(** ** Every handler stays within the root *)

Section Confined.
Context (Hroot : root <> []) (Hnames : Forall (fun x => name_ok x = true) root).

Lemma reply_inside {A} (P : A -> Prop) (m : ST World A) w w' r : within root P m -> reply m w = Some (w', r) -> inside root (files w) (files w').
Proof. intros Hm. unfold reply. destruct (m w) as [[w1 [a|e]]|] eqn:E; [..|done]; intros [= <- _]; by destruct (Hm _ _ _ E). Qed.

Lemma post_reads_put (q : S3Request Ext PostObjectInput) w w' r : FileSystem_s3 PostObject q w = Some (w', r) ->
  exists r', fs_put_object (map_input post_object_input_into_put_object_input q) w = Some (w', r').
Proof.
  cbn [FileSystem_s3]. unfold default_post_object, mbind, run_bind. destruct (fs_put_object _ w) as [[w1 [p|e]]|]; [..|done]; intros [= <- _]; by eexists.
Qed.

Lemma handler_inside op q w w' r : FileSystem_s3 op q w = Some (w', r) -> inside root (files w) (files w').
Proof.
  destruct op as [o|].
  2: { intros [r' E]%post_reads_put. eapply reply_inside; [|exact E]. by apply within_put_object. }
  destruct o; cbn [FileSystem_s3]; intros E; try (injection E as <- _; apply inside_refl).
  all: apply (reply_inside (fun _ => True)) in E; [done|].
  all: try (eapply within_bind; [by apply within_complete|intros; by apply within_ret]).
  all: auto using within_create_bucket, within_delete_bucket, within_get_bucket_location, within_head_bucket, within_list_buckets, within_list_objects,
    within_list_objects_v2, within_get_object, within_head_object, within_delete_object, within_delete_objects, within_put_object, within_copy_object,
    within_create_multipart, within_upload_part, within_upload_part_copy, within_list_parts, within_abort.
Qed.
End Confined.
End Server.

(** ** Calls of the server *)

Section ServerCalls.
Context `{FsDeps} `{CrcFast} `{UrlCrate} `{ErrorTexts} {Ext : Type} `{Extensions Ext} (root : AbsPath).
Implicit Types (sv : Service Ext World) (req : Request Ext).

(** A service, with the file system as its application. *)
Definition on_files (trailers : option HeaderMap) sv : Service Ext World := with_s3 (FileSystem_s3 root trailers) sv.

(** The request as the service takes it from the transport. *)
Definition received req : Request Ext := set_s3ext S3Extensions_default req.

(** A call of the server runs at most one handler, on the store as it was. *)
Lemma server_asks now policy_now trailers sv req w w' r : cc_route (sv_ccx sv) = None ->
  S3Service_call now policy_now (on_files trailers sv) req w = Some (w', r) ->
  match invocation now policy_now sv (received req) with
  | None => w' = w
  | Some i => exists r', FileSystem_s3 root trailers (inv_op i) (inv_request i) w = Some (w', r')
  end.
Proof.
  intros Hr. unfold S3Service_call. fold (received req). destruct (call _ _ _ _ w) as [[w1 r1]|] eqn:E; [|done]. intros [= -> _].
  rewrite <- (invocation_with_s3 now policy_now sv (FileSystem_s3 root trailers)). fold (on_files trailers sv).
  destruct (invocation now policy_now (on_files trailers sv) (received req)) as [i|] eqn:Ei.
  - rewrite (call_invokes _ _ _ _ i w Ei) in E. change (sv_s3 (on_files trailers sv)) with (FileSystem_s3 (Ext := Ext) root trailers) in E.
    destruct (FileSystem_s3 root trailers _ _ w) as [[w2 r2]|]; [|done]. cbn [mbind option_bind] in E. exists r2.
    unfold quiet in E. destruct (fallback _ _); [|done]. by injection E as -> _.
  - destruct (call_quiet _ _ _ _ _ _ _ Ei E) as [->|(Hc & _)]; [done|]. cbn in Hc. by rewrite Hr in Hc.
Qed.

(** A request of any kind is answered, at any time. *)
Inductive served sv : World -> World -> Prop :=
| served_intro now policy_now trailers req w w' r :
    S3Service_call now policy_now (on_files trailers sv) req w = Some (w', r) -> served sv w w'.

Lemma served_inside sv w w' : cc_route (sv_ccx sv) = None -> root <> [] -> Forall (fun x => name_ok x = true) root ->
  served sv w w' -> inside root (files w) (files w').
Proof.
  intros Hc Hr Hn Ha. destruct Ha as [now policy_now trailers req w w' r E]. apply server_asks in E; [|done].
  destruct (invocation _ _ _ _) as [i|]; [|subst; apply inside_refl]. destruct E as [r' E]. by eapply handler_inside.
Qed.

(** C11: whatever requests a server answers, valid or not, in any order and at any times, the files
    stay a tree of well-named entries and nothing outside the root of the store is changed. *)
Theorem server_confined sv (w w' : World) :
  cc_route (sv_ccx sv) = None -> root <> [] -> Forall (fun x => name_ok x = true) root -> shape root (files w) -> rtc (served sv) w w' ->
  shape root (files w') /\ forall p, above root p = false -> files w' !! p = files w !! p.
Proof.
  intros Hc Hr Hn Hs Ha. induction Ha as [w|w1 w2 w3 Hi _ IH]; [done|]. apply served_inside in Hi; [|done..].
  destruct (Hi Hs) as [Hs2 E2]. destruct (IH Hs2) as [Hs3 E3]. split; [done|]. intros p Hp. by rewrite E3, E2.
Qed.

(** ** Who may write *)

Context (now policy_now : Z).

(** A key that signed a request is one the provider has. *)
Lemma authenticated_key c cr keys : authenticated now c cr -> auth c = Some (get_secret_key keys) ->
  lookup_key keys (access_key cr) = Some (secret_key cr).
Proof.
  assert (Hk : forall ak sk, key_of c ak sk -> auth c = Some (get_secret_key keys) -> lookup_key keys ak = Some sk).
  { intros ak sk (g & Eg & Es) Ea. rewrite Ea in Eg. injection Eg as <-. unfold get_secret_key in Es. destruct (lookup_key keys ak); [by injection Es as ->|done]. }
  intros Ha Ec. destruct Ha; cbn [access_key secret_key v4_credentials v2_credentials]; apply Hk; try done.
  - by destruct H4 as [_ _ _ _ [] _ _ _ _].
  - by destruct H5 as [_ _ _ _ _ [] _ _ _].
  - by destruct H6 as [_ _ _ _ _ _ _ _ _ [] _].
Qed.

(** C9: only signed requests write.  On a server with a key provider and no access hook or custom
    route, a request that changes any file of the store is one for an operation that writes; the
    signature check was made on this request, on its method, path, query, headers and body, and found
    it signed in one of the ways of signing with the key that the provider has for its access key;
    the operation and the path are those that were routed from this request; and the handler ran with
    these credentials. *)
Theorem server_writes_signed trailers sv req (keys : SimpleAuth) (w w' : World) (r : result HttpError (Response Ext)) :
  cc_auth (sv_ccx sv) = Some (get_secret_key keys) -> cc_access (sv_ccx sv) = None -> cc_route (sv_ccx sv) = None ->
  S3Service_call now policy_now (on_files trailers sv) req w = Some (w', r) -> files w' <> files w ->
  exists i c c' cred, invocation now policy_now sv (received req) = Some i /\ writing (inv_op i) = true /\
    checks (sv_ccx sv) (received req) c /\ check now c = Some (c', Ok (Some cred)) /\ authenticated now c cred /\
    (exists p req', handed_on false policy_now (sv_ccx sv) (received req) c c' (Some cred) (inv_op i) p req') /\
    lookup_key keys (access_key cred) = Some (secret_key cred) /\ q_credentials (inv_request i) = Some (kept cred).
Proof.
  intros Hauth Hacc Hroute E Hne. apply server_asks in E; [|done]. destruct (invocation now policy_now sv (received req)) as [i|] eqn:Ei; [|by subst].
  destruct E as [r' E]. destruct (invocation_checked now policy_now sv (received req) i Ei) as (c & c' & cred & p & req' & Hc & Hck & Hs & Hh & Hcr & Hgiven).
  destruct (Hcr ltac:(by rewrite Hauth) Hacc) as [cr ->]. destruct (Hgiven Hacc) as [_ Hq].
  exists i, c, c', cr. split_and!; try done.
  - destruct (writing (inv_op i)) eqn:Ew; [done|]. by apply (handler_reads _ _ _ _ _ _ _ Ew) in E as ->.
  - by exists p, req'.
  - eapply authenticated_key; [exact Hs|]. by rewrite (ck_auth _ _ _ Hc).
Qed.

(** ** What is stored is what was signed *)

(** C10: an object is stored from verified data.  On a server without an access hook or
    custom route, take a put of an object whose bucket is one name that does not start with a dot,
    and whose key is a relative path without [.] and [..] that does not end with a slash.  When its
    handler succeeds, the store that the call of the server leaves has in the file of the object
    exactly the data that the signature check of this request delivers, at most the configured
    maximum, and the ETag of the output is the digest of it. *)
Theorem server_put_verified trailers sv req (i : Invocation) (q : S3Request Ext PutObjectInput) (names : AbsPath)
    (w w1 w' : World) (p : S3Response Ext PutObjectOutput) (r : result HttpError (Response Ext)) :
  method_wf (meth req) = true -> remaining_limit (body req) = None ->
  (forall n, put_object_max_size (cc_config (sv_ccx sv)) = Some n -> (0 <= n)%Z) ->
  cc_access (sv_ccx sv) = None -> cc_route (sv_ccx sv) = None ->
  invocation now policy_now sv (received req) = Some i -> put_object_request i = Some q ->
  plain_bucket (PutObjectInput_bucket (q_input q)) -> plain_key (PutObjectInput_key (q_input q)) names ->
  ends_with (str "/") (PutObjectInput_key (q_input q)) = false ->
  fs_put_object root trailers q w = Some (w1, Ok p) ->
  S3Service_call now policy_now (on_files trailers sv) req w = Some (w', r) ->
  exists data t c c' cred, files w' !! object_at_path root (PutObjectInput_bucket (q_input q)) names = Some (FileNode data t) /\
    checks (sv_ccx sv) (received req) c /\ check now c = Some (c', Ok cred) /\ delivers c' data /\
    (forall n, put_object_max_size (cc_config (sv_ccx sv)) = Some n -> (len data <= n)%Z) /\
    PutObjectOutput_e_tag (p_output p) = Some (Strong (hex (checksum Md5 data))).
Proof.
  intros Hw Hl Hn Ha Hroute Hi Hq Hb Hk Hd E Ecall. apply server_asks in Ecall; [|done]. rewrite Hi in Ecall.
  destruct (put_delivers now policy_now sv (received req) i q Hw Hl Hn Ha Hi Hq) as (b & c & c' & cred & Hbody & Hc & Hck & Hdel).
  assert (w' = w1) as ->.
  { destruct Ecall as [r' Ecall]. destruct i as [[[]|] q' render]; try done. injection Hq as ->. cbn [inv_op inv_request FileSystem_s3] in Ecall. congruence. }
  unfold fs_put_object, reply in E. destruct (put_object root (q_input q) (trailing trailers q) w) as [[w2 [out|e]]|] eqn:Ep; [|done|done].
  injection E as -> <-. destruct (put_object_ok _ _ _ _ _ _ names Hb Hk Hd Ep) as (s & Hs & Hout).
  pose proof Hs as [Hread _]. rewrite Hbody in Hread. injection Hread as Hread. destruct (Hdel _ Hread) as [Hd1 Hd2].
  destruct (put_file root _ _ _ _ _ s (proj2 Hk) Hs) as [t Ht]. exists (concat (st_pieces s)), t, c, c', cred.
  destruct Hout as [Hout _]. split_and!; done.
Qed.
End ServerCalls.

(** ** A run *)

Section ServerWitness.
#[local] Existing Instance fs_reference.
#[local] Existing Instance toy_url.
#[local] Existing Instance toy_errors.
#[local] Existing Instance unit_extensions.
#[local] Existing Instance crc_reference.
++++++++
The problem -
Taking the entries above, print exactly the lines starting at the line with "data <= n)%Z) /\" and ending at the line with "assert (w' = w1) as ->.", both included.

Final answer -
    (forall n, put_object_max_size (cc_config (sv_ccx sv)) = Some n -> (len data <= n)%Z) /\
    PutObjectOutput_e_tag (p_output p) = Some (Strong (hex (checksum Md5 data))).
Proof.
  intros Hw Hl Hn Ha Hroute Hi Hq Hb Hk Hd E Ecall. apply server_asks in Ecall; [|done]. rewrite Hi in Ecall.
  destruct (put_delivers now policy_now sv (received req) i q Hw Hl Hn Ha Hi Hq) as (b & c & c' & cred & Hbody & Hc & Hck & Hdel).
  assert (w' = w1) as ->.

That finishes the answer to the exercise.